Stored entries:
------------------------------
(** C3: The echo of every byte.  Let the callbacks relay: whatever they do, they
    send nothing but what [writeBack], [commitWrite] and [moveToWriteBuffer]
    take from the connection's buffers.  Then in every run of the server's
    threads, on every descriptor [accept] has returned, what was sent since then
    is a prefix of what was received since then; and on each connection that
    exists the rest is what waits in its write buffer followed by what waits in
    its read buffer.  No byte is lost, sent twice, out of order, or to another
    connection, whichever thread received or sent it. *)
Theorem echo_stream n idlefd last ts s x :
  set_up cfg L n idlefd s -> Z.of_nat (length ts) = b -> (forall fd, flow fd (env s) = None) ->
  reach (launch ts idlefd last s) x ->
  (forall fd rx tx, flow fd (env (srv x)) = Some (rx, tx) -> tx `prefix_of` rx) /\
  (forall a c, nodes (srv x) !! a = Some c -> exists tx,
     flow (SOCKController.fd c) (env (srv x)) =
       Some (tx ++ contents (SOCKController.writeBuf c) ++ contents (SOCKController.readBuf c), tx)).
Proof. intros Hu Hts Hf Hr. exact (reach_echoing n idlefd last ts s x Hu Hts Hf Hr). Qed.
End relay.

(** ** Witness: two bytes are received and sent back *)

#[local] Existing Instance w_srv_provider.
#[local] Existing Instance w_srv_laws.
#[local] Existing Instance w_tcp_callbacks.

Lemma echo_stream_witness :
  flow 7 (env (srv (w_run strict w_armed))) = Some ([x68; x69], [x68; x69]) /\ [x68; x69] `prefix_of` [x68; x69].
Proof.
  assert (H : flow 7 (env (srv (w_run strict w_armed))) = Some ([x68; x69], [x68; x69])) by (vm_compute; reflexivity).
  split; [exact H|].
  apply (proj1 (echo_stream 1 w_uninit strict w_body w_srv_cfg w_setting (fun _ => echo_relays) 1 4 0 w_array w_srv
           (w_run strict w_armed) w_set_up eq_refl (fun fd => eq_refl)
           (w_run_reach strict w_armed ltac:(vm_compute; reflexivity))) 7).
  exact H.
Defined.
(* ===== verification/UdpServer.v ===== *)
(** * UdpServer: the threads of the UDP server together

    EventLoop runs MainEventLoop for each socket in a thread of its own.  A
    step of the system is a turn of one thread up to the call of the user's
    function ([recv_wait]), or one call the user's function makes.  The function
    is a program [prog] over the member a receiver may use, [SendTo]. *)

From S2P Require Import Prelude Types State Kernel Tcp Udp.
Import SPSockUdp.

Module UdpServer.

Section prog.
Context {U : Type}.

(** [Own] is the user's own state. *)
Inductive prog : Type :=
  | Return
  | Send (sockfd : Z) (data : list byte) (ip : string) (port : Z) (k : bool -> prog)
  | Own (f : U -> U) (k : U -> prog).

Inductive pc := Waiting | Calling (p : prog) | Done.

Record thread := mkThread { th_fd : Z; th_at : pc }.
End prog.

Arguments prog : clear implicits.
Arguments pc : clear implicits.
Arguments thread : clear implicits.

Section server.
Context {W U : Type} `{Kernel W} (af : ADDRESS_FAMILY).

(** The user's functions, by their pointers: context, socket, payload, peer. *)
Context (body : Z -> option Z -> Z -> list byte -> string -> Z -> prog U).

Abbreviation state := (state W U).
Abbreviation M := (st state).

Definition call_step (p : prog U) : M (pc U) :=
  match p with
  | Return => mret Waiting
  | Send sockfd data ip port k =>
      ok ← SendTo af sockfd (Some data) (Z.of_nat (length data)) (Some ip) port; mret (Calling (k ok))
  | Own f k => u ← gets user; _ ← modify (fun s => set_user (f (user s)) s); mret (Calling (k u))
  end.

(** The next step of a thread of MainEventLoop. *)
Definition step (t : thread U) : M (thread U) :=
  match th_at t with
  | Waiting =>
      r ← recv_wait (th_fd t);
      match r with
      | inl stop => mret (mkThread (th_fd t) (if stop : bool then Done else Waiting))
      | inr (buf, (ip, port)) =>
          i ← gets inst;
          f ← lift (rcp i);
          mret (mkThread (th_fd t) (Calling (body f (ctx i) (th_fd t) buf ip port)))
      end
  | Calling p => at' ← call_step p; mret (mkThread (th_fd t) at')
  | Done => mret t
  end.

Record system := mkSystem { srv : state; threads : list (thread U) }.

Inductive action := AThread (k : nat) | ASignal (sg : Z).

Definition act (a : action) (x : system) : option system :=
  match a with
  | AThread k =>
      match threads x !! k with
      | None => Some x
      | Some t => '(t, s) ← step t (srv x); Some (mkSystem s (<[k := t]> (threads x)))
      end
  | ASignal sg => '(_, s) ← HandleExit sg (srv x); Some (mkSystem s (threads x))
  end.

Inductive reach (x : system) : system -> Prop :=
  | reach_refl : reach x x
  | reach_step a x1 x2 : reach x x1 -> act a x1 = Some x2 -> reach x x2.

(** A run from a list of actions, for examples. *)
Definition run (l : list action) (x : system) : option system := foldl (fun o a => x ← o; act a x) (Some x) l.

(** What EventLoop starts: a thread for each socket. *)
Definition launch (s : state) : system := mkSystem s ((fun fd => mkThread fd Waiting) <$> fds (inst s)).
End server.

Arguments system : clear implicits.

(** ** The receiver of example/example_udp.cpp *)

(** [ctx] is the server itself; [bump] is [sum++]. *)
Definition echo_rcp {U} (bump : U -> U) (ctx : option Z) (fd : Z) (data : list byte) (ip : string) (port : Z) :
    prog U :=
  Send fd data ip port (fun _ => Own bump (fun _ => Return)).

End UdpServer.
(* ===== verification/UdpServerProps.v ===== *)
(** * UdpServerProps: the UDP echo server, its threads together *)

From S2P Require Import Prelude Types State Kernel Epoll Controller Tcp TcpSpec TcpLoops Udp UdpProps UdpServer.
Import SPSockUdp UdpServer.

(** What came in on a socket, and what was handed to the kernel to go out. *)
Abbreviation incoming := (list byte * (string * Z))%type (only parsing).
Abbreviation outgoing := (list byte * list byte * Z)%type (only parsing).

Definition inbox_ev (fd : Z) (ev : sysev) : list incoming :=
  match ev with
  | @Ev A c r =>
      match c in syscall A return (errno + A) -> list incoming with
      | Recvfrom fd' _ => fun r => match r with inr d => if fd' =? fd then [d] else [] | inl _ => [] end
      | _ => fun _ => []
      end r
  end.

Definition outbox_ev (fd : Z) (ev : sysev) : list outgoing :=
  match ev with
  | @Ev A c r => match c with Sendto fd' d a p => if fd' =? fd then [(d, a, p)] else [] | _ => [] end
  end.

Definition inbox {W} (fd : Z) (e : Env W) : list incoming := tr e ≫= inbox_ev fd.
Definition outbox {W} (fd : Z) (e : Env W) : list outgoing := tr e ≫= outbox_ev fd.

Section echo.
Context {W U : Type} `{HW : Kernel W} (af : ADDRESS_FAMILY) (bump : U -> U).

(** [inet_pton] is a function of the address. *)
Context (pton : string -> option (list byte)).
Context (Hpton : forall ip (e : Env W),
  match (call (Inet_pton af ip) e).1 with inr a => pton ip = Some a | inl _ => pton ip = None end).

Implicit Types s : state W U.

(** The answer to a datagram: the same payload to its sender, whose port goes
    over the wire in network order; none to an empty datagram, to port 0 or to
    an address that cannot be read. *)
Definition echo_of (d : incoming) : list outgoing :=
  let '(data, (ip, port)) := d in
  if (Z.of_nat (length data) =? 0) || (port =? 0) then []
  else match pton ip with Some a => [(data, a, SOCKADDR_IN.htons port)] | None => [] end.

(** ** What went through a socket *)

(** [s'] is [s] after [i] came in and [o] went out, on [fd] only. *)
Record mail (fd : Z) (i : list incoming) (o : list outgoing) s s' : Prop := {
  ml_inst : inst s' = inst s;
  ml_in g : inbox g (env s') = inbox g (env s) ++ if g =? fd then i else [];
  ml_out g : outbox g (env s') = outbox g (env s) ++ if g =? fd then o else [] }.

Lemma if_nothing {A} (b : bool) : (if b then [] else []) = @nil A.
Proof. by destruct b. Qed.

Lemma mail_same fd s s' : inst s' = inst s -> env s' = env s -> mail fd [] [] s s'.
Proof. intros Hi He. split; [done|..]; intros g; by rewrite He, if_nothing, app_nil_r. Qed.

Lemma mail_trans fd i1 o1 i2 o2 s1 s2 s3 :
  mail fd i1 o1 s1 s2 -> mail fd i2 o2 s2 s3 -> mail fd (i1 ++ i2) (o1 ++ o2) s1 s3.
Proof.
  intros [I1 N1 O1] [I2 N2 O2]. split; [congruence|..]; intros g; rewrite ?N2, ?N1, ?O2, ?O1, <- app_assoc;
    by destruct (g =? fd).
Qed.

Lemma mail_call {A} (c : syscall A) fd i o s :
  (forall g, inbox_ev g (Ev c (call c (env s)).1) = if g =? fd then i else []) ->
  (forall g, outbox_ev g (Ev c (call c (env s)).1) = if g =? fd then o else []) ->
  mail fd i o s (set_env (call c (env s)).2 s).
Proof.
  intros Hi Ho. split; [done|..]; intros g; unfold inbox, outbox; cbn [env set_env]; rewrite call_tr, bind_app;
    cbn [mbind list_bind]; rewrite app_nil_r; [by rewrite Hi|by rewrite Ho].
Qed.

(** A call that is neither. *)
Lemma mail_quiet {A} (c : syscall A) fd s :
  match c with Recvfrom _ _ | Sendto _ _ _ _ => False | _ => True end ->
  mail fd [] [] s (set_env (call c (env s)).2 s).
Proof. intros Hc. apply mail_call; intros g; rewrite if_nothing; by destruct c. Qed.

Lemma recv_wait_mail fd s :
  exists r s', recv_wait fd s = Some (r, s') /\
    mail fd (match r with inl _ => [] | inr d => [d] end) [] s s'.
Proof.
  unfold recv_wait, load_exitFlag.
  assert (exists s1 b, (r ← sys Exit_flag; _ ← match r with inr false => SetExitFlag | _ => mret tt end; gets exitFlag) s
            = Some (b, s1) /\ mail fd [] [] s s1) as (s1 & go & Hrun & H1).
  { rewrite (bind_some _ _ _ _ _ (usys_run Exit_flag s)). pose proof (mail_quiet Exit_flag fd s I) as Hm.
    destruct (call Exit_flag (env s)).1 as [?|[]]; eexists _, _; (split; [reflexivity|]); try exact Hm.
    apply (mail_trans fd [] [] [] [] _ _ _ Hm). by apply mail_same. }
  rewrite (bind_some _ _ _ _ _ Hrun). destruct go; cbn [negb]; [|by exists (inl true), s1].
  rewrite (bind_some _ _ _ _ _ (gets_run _ s1)). set (c := Recvfrom fd _).
  rewrite (bind_some _ _ _ _ _ (usys_run c s1)). eexists _, _. split; [reflexivity|].
  apply (mail_trans fd [] [] _ [] _ _ _ H1). apply mail_call; intros g; [|by rewrite if_nothing].
  simpl. rewrite (Z.eqb_sym fd g).
  destruct (call c (env s1)).1 as [err|d]; [|done]. destruct err; by rewrite if_nothing.
Qed.

Lemma SendTo_mail fd data ip port s :
  Z.land (status (inst s)) 0x1 = 0x1 ->
  exists ok s', SendTo af fd (Some data) (Z.of_nat (length data)) (Some ip) port s = Some (ok, s') /\
    mail fd [] (echo_of (data, (ip, port))) s s'.
Proof.
  intros Hst. unfold SendTo, echo_of. rewrite (bind_some _ _ _ _ _ (ufield_run _ s)), Hst. cbn [Z.eqb Pos.eqb negb].
  destruct (_ || _); [exists false, s; split; [done|by apply mail_same]|].
  rewrite (bind_some _ _ _ _ _ (usys_run (Inet_pton af ip) s)). pose proof (Hpton ip (env s)) as Hp.
  pose proof (mail_quiet (Inet_pton af ip) fd s I) as H1. set (s1 := set_env _ s) in *.
  destruct (call (Inet_pton af ip) (env s)).1 as [err|a]; rewrite Hp; [by exists false, s1|].
  assert (Hload : mem_load data 0 (Z.of_nat (length data)) = Some data).
  { rewrite mem_load_in by lia. by rewrite Nat2Z.id, firstn_all. }
  rewrite Hload, (bind_some _ _ s1 data s1) by done. set (c := Sendto _ _ _ _).
  rewrite (bind_some _ _ _ _ _ (usys_run c s1)). eexists _, _. split; [reflexivity|].
  apply (mail_trans fd [] [] [] [_] _ _ _ H1). apply mail_call; intros g; [by rewrite if_nothing|].
  simpl. by rewrite (Z.eqb_sym fd g).
Qed.
(** ** The threads *)

Context (rcp0 : Z -> option Z -> Z -> list byte -> string -> Z -> prog U).
Context (Hrcp : forall f c fd d ip port, rcp0 f c fd d ip port = echo_rcp bump c fd d ip port).
Abbreviation act := (act af rcp0).
Abbreviation reach := (reach af rcp0).
Implicit Types x : system W U.

(** Where a thread is: the datagrams before the last are answered, the last one
    is unless the call of [SendTo] is still to come. *)
Inductive settled (e : Env W) (fd : Z) : pc U -> Prop :=
  | Idle at' : at' = Waiting \/ at' = Done -> outbox fd e = inbox fd e ≫= echo_of -> settled e fd at'
  | Answering c d ip port l :
      inbox fd e = l ++ [(d, (ip, port))] -> outbox fd e = l ≫= echo_of ->
      settled e fd (Calling (echo_rcp bump c fd d ip port))
  | Answered p :
      p = Own bump (fun _ => Return) \/ p = Return -> outbox fd e = inbox fd e ≫= echo_of ->
      settled e fd (Calling p).

Record udp_inv x : Prop := {
  ui_bound : Z.land (status (inst (srv x))) 0x1 = 0x1;
  ui_rcp : is_Some (rcp (inst (srv x)));
  ui_apart : NoDup (th_fd <$> threads x);
  ui_settled : Forall (fun t => settled (env (srv x)) (th_fd t) (th_at t)) (threads x) }.

Lemma settled_other fd g i o s s' at' :
  mail fd i o s s' -> g <> fd -> settled (env s) g at' -> settled (env s') g at'.
Proof.
  intros [_ Hi Ho] Hne. specialize (Hi g). specialize (Ho g). rewrite (proj2 (Z.eqb_neq _ _) Hne), app_nil_r in Hi, Ho.
  intros [a Ha E|c d ip port l Hin E|p Hp E].
  - apply Idle; [done|congruence].
  - apply (Answering _ _ c d ip port l); congruence.
  - apply Answered; [done|congruence].
Qed.

(** One step of a thread. *)
Lemma step_settled t s :
  Z.land (status (inst s)) 0x1 = 0x1 -> is_Some (rcp (inst s)) -> settled (env s) (th_fd t) (th_at t) ->
  exists at' s' i o, step af rcp0 t s = Some (mkThread (th_fd t) at', s') /\
    mail (th_fd t) i o s s' /\ settled (env s') (th_fd t) at'.
Proof.
  intros Hst [f Hf] Hs. destruct t as [fd at0]. unfold step. simpl in *. revert Hs.
  destruct at0 as [|p|]; intros Hs.
  - assert (E : outbox fd (env s) = inbox fd (env s) ≫= echo_of) by (by inversion Hs).
    destruct (recv_wait_mail fd s) as (r & s' & Hrun & Hm). rewrite (bind_some _ _ _ _ _ Hrun).
    pose proof (ml_in _ _ _ _ _ Hm fd) as Hi. pose proof (ml_out _ _ _ _ _ Hm fd) as Ho.
    rewrite Z.eqb_refl in Hi, Ho. destruct r as [stop|[d [ip port]]].
    + exists (if stop then Done else Waiting), s', [], []. split; [done|]. split; [done|].
      rewrite app_nil_r in Hi, Ho. apply Idle; [destruct stop; auto|congruence].
    + rewrite (bind_some _ _ _ _ _ (gets_run _ s')), (ml_inst _ _ _ _ _ Hm), Hf.
      rewrite (bind_some _ _ s' f s') by done. rewrite Hrcp. eexists _, s', _, _. split; [done|]. split; [exact Hm|].
      apply (Answering _ _ _ _ _ _ (inbox fd (env s))); [done|]. by rewrite Ho, app_nil_r.
  - inversion Hs as [? [|]|c d ip port l Hin E|q [->| ->] E]; subst; try done.
    + destruct (SendTo_mail fd d ip port s Hst) as (ok & s' & Hrun & Hm). unfold call_step, echo_rcp.
      rewrite bind_run, (bind_some _ _ _ _ _ Hrun). eexists _, s', _, _. split; [done|]. split; [exact Hm|].
      pose proof (ml_in _ _ _ _ _ Hm fd) as Hi. pose proof (ml_out _ _ _ _ _ Hm fd) as Ho.
      rewrite Z.eqb_refl in Hi, Ho. rewrite app_nil_r in Hi. apply Answered; [by left|].
      rewrite Ho, Hi, Hin, E, bind_app. simpl. by rewrite app_nil_r.
    + eexists (Calling Return), _, [], []. split; [done|]. split; [by apply mail_same|].
      apply Answered; [by right|done].
    + exists Waiting, s, [], []. split; [done|]. split; [by apply mail_same|]. apply Idle; [by left|done].
  - exists Done, s, [], []. split; [done|]. split; [by apply mail_same|]. by inversion Hs; apply Idle; [right|].
Qed.

Lemma udp_act_inv a x : udp_inv x -> exists x', act a x = Some x' /\ udp_inv x'.
Proof.
  intros [Hb Hr Ha Hs]. destruct a as [k|sg]; simpl.
  - destruct (threads x !! k) as [t|] eqn:Hk; [|by exists x].
    pose proof (Forall_lookup_1 _ _ _ _ Hs Hk) as Ht.
    destruct (step_settled t (srv x) Hb Hr Ht) as (at' & s' & i & o & -> & Hm & Ht').
    eexists. split; [done|]. split; simpl; rewrite ?(ml_inst _ _ _ _ _ Hm); try done.
    + rewrite list_fmap_insert. simpl. by rewrite list_insert_id by (by rewrite list_lookup_fmap, Hk).
    + apply Forall_lookup. intros j t' Hj. destruct (decide (j = k)) as [->|Hne].
      * rewrite list_lookup_insert_eq in Hj by (by eapply lookup_lt_Some). by injection Hj as <-.
      * rewrite list_lookup_insert_ne in Hj by done. pose proof (Forall_lookup_1 _ _ _ _ Hs Hj) as Hold.
        apply (settled_other (th_fd t) _ i o (srv x)); [done| |done]. intros E. apply Hne.
        eapply (NoDup_lookup _ _ _ (th_fd t) Ha); rewrite list_lookup_fmap; [by rewrite Hj, <- E|by rewrite Hk].
  - unfold HandleExit. rewrite (bind_some _ _ _ _ _ (gets_run _ (srv x))).
    destruct (exitFlag (srv x)); eexists; (split; [done|]); by split.
Qed.

Lemma udp_reach_inv x x' : udp_inv x -> reach x x' -> udp_inv x'.
Proof.
  intros Hx. induction 1 as [|a x1 x2 _ IH Hrun]; [done|].
  destruct (udp_act_inv a x1 IH) as (x3 & Hrun' & Hx3). rewrite Hrun in Hrun'. by injection Hrun' as <-.
Qed.

(** What the theorem says of a state. *)
Definition echoing x : Prop :=
  (forall a, exists x', act a x = Some x') /\
  (forall k t, threads x !! k = Some t ->
     let i := inbox (th_fd t) (env (srv x)) in let o := outbox (th_fd t) (env (srv x)) in
     o = i ≫= echo_of \/
     exists p l d, th_at t = Calling p /\ i = l ++ [d] /\ o = l ≫= echo_of).

Lemma udp_reach_echoing s x :
  Z.land (status (inst s)) 0x1 = 0x1 -> is_Some (rcp (inst s)) -> NoDup (fds (inst s)) ->
  (forall fd, inbox fd (env s) = [] /\ outbox fd (env s) = []) -> reach (launch s) x -> echoing x.
Proof.
  intros Hst Hf Hnd Hbox Hr.
  assert (Hx : udp_inv x).
  { apply (udp_reach_inv (launch s)); [|done]. unfold launch. split; simpl; [done|done| |].
    - by rewrite <- list_fmap_compose, list_fmap_id.
    - apply Forall_fmap, Forall_forall. intros fd _. simpl. destruct (Hbox fd) as [Hi Ho].
      apply Idle; [by left|]. by rewrite Hi, Ho. }
  split.
  - intros a. destruct (udp_act_inv a x Hx) as (x' & Hrun & _). by exists x'.
  - intros k t Hk. destruct (Forall_lookup_1 _ _ _ _ (ui_settled _ Hx) Hk) as [at' _ E|c d ip port l Hi Ho|p _ E].
    + by left.
    + right. by eexists _, l, _.
    + by left.
Qed.

(** C23: The UDP echo server.  Start the threads of EventLoop on a server that is
    bound and has the receiver of the example, and let them and signals act in
    any order.  Then every next step is defined, and on every socket what was
    handed to the kernel is the answers to the datagrams that came in, in
    order, each to its own sender with its own payload: all of them, but for
    the last one while its thread has not yet called SendTo. *)
Theorem udp_echo s x :
  Z.land (status (inst s)) 0x1 = 0x1 -> is_Some (rcp (inst s)) -> NoDup (fds (inst s)) ->
  (forall fd, inbox fd (env s) = [] /\ outbox fd (env s) = []) -> reach (launch s) x ->
  (forall a, exists x', act a x = Some x') /\
  (forall k t, threads x !! k = Some t ->
     let i := inbox (th_fd t) (env (srv x)) in let o := outbox (th_fd t) (env (srv x)) in
     o = i ≫= echo_of \/
     exists p l d, th_at t = Calling p /\ i = l ++ [d] /\ o = l ≫= echo_of).
Proof. exact (udp_reach_echoing s x). Qed.
End echo.

(** A run from a list of actions. *)
Lemma udp_run_reach {W U} `{Kernel W} af (body : Z -> option Z -> Z -> list byte -> string -> Z -> prog U) l
    (x0 x : system W U) :
  run af body l x0 = Some x -> reach af body x0 x.
Proof.
  unfold run. assert (Hgo : forall x1, reach af body x0 x1 ->
    foldl (fun o a => y ← o; act af body a y) (Some x1) l = Some x -> reach af body x0 x); [|apply Hgo, reach_refl].
  induction l as [|a l IH]; intros x1 Hr; cbn [foldl]; [by intros [= <-]|]. cbn [mbind option_bind].
  destruct (act af body a x1) as [x2|] eqn:E; [apply IH; by apply (reach_step _ _ _ a x1)|].
  clear. by induction l as [|b l IH].
Qed.

(** ** Witness: two sockets, a datagram on the first *)

Definition w_pton (ip : string) : option (list byte) := Some [].
Definition w_rcp (f : Z) : option Z -> Z -> list byte -> string -> Z -> prog Z := echo_rcp Z.succ.

Definition w_two : state QuickW Z := mkState
  (mk None (Some 1) 3 [9; 10]) true
  (mkGlobals default_tcp_config default_udp_config (mkWaterMark 0 0) LOG_LEVEL_NONE true) true
  (mkEnv (mkQuick {[9; 10]} ∅ ∅ 0 false [x68; x69]) []) 0.

Definition w_turns : list action := [AThread 0; AThread 1; AThread 0; AThread 1; AThread 0].

Lemma w_turns_reach : exists x, reach ADDRESS_FAMILY_INET w_rcp (launch w_two) x /\
  threads x !! 0%nat = Some (mkThread 9 (Calling Return)).
Proof.
  eexists. split; [apply (udp_run_reach _ _ w_turns); vm_compute; reflexivity|vm_compute; reflexivity].
Qed.

Lemma udp_echo_witness : exists x, reach ADDRESS_FAMILY_INET w_rcp (launch w_two) x /\
  (outbox 9 (env (srv x)) = inbox 9 (env (srv x)) ≫= echo_of w_pton \/
   exists p l d, Calling Return = Calling (U := Z) p /\ inbox 9 (env (srv x)) = l ++ [d] /\
     outbox 9 (env (srv x)) = l ≫= echo_of w_pton).
Proof.
  destruct w_turns_reach as (x & Hr & Ht). exists x. split; [exact Hr|].
  assert (Hp : forall ip (e : Env QuickW),
    match (call (Inet_pton ADDRESS_FAMILY_INET ip) e).1 with
    | inr a => w_pton ip = Some a | inl _ => w_pton ip = None end) by (intros; reflexivity).
  assert (Hn : NoDup [9; 10]) by (repeat constructor; set_solver).
  destruct (udp_echo (HW := quick_kernel) ADDRESS_FAMILY_INET Z.succ w_pton Hp w_rcp (fun _ _ _ _ _ _ => eq_refl) w_two x
              eq_refl ltac:(by exists 1) Hn (fun fd => conj eq_refl eq_refl) Hr) as [_ Hall].
  exact (Hall 0%nat _ Ht).
Defined.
------------------------------
Your assignment -
Check how many lines in the entries contain "assert", and reply with that number alone.

Solution for this problem -
8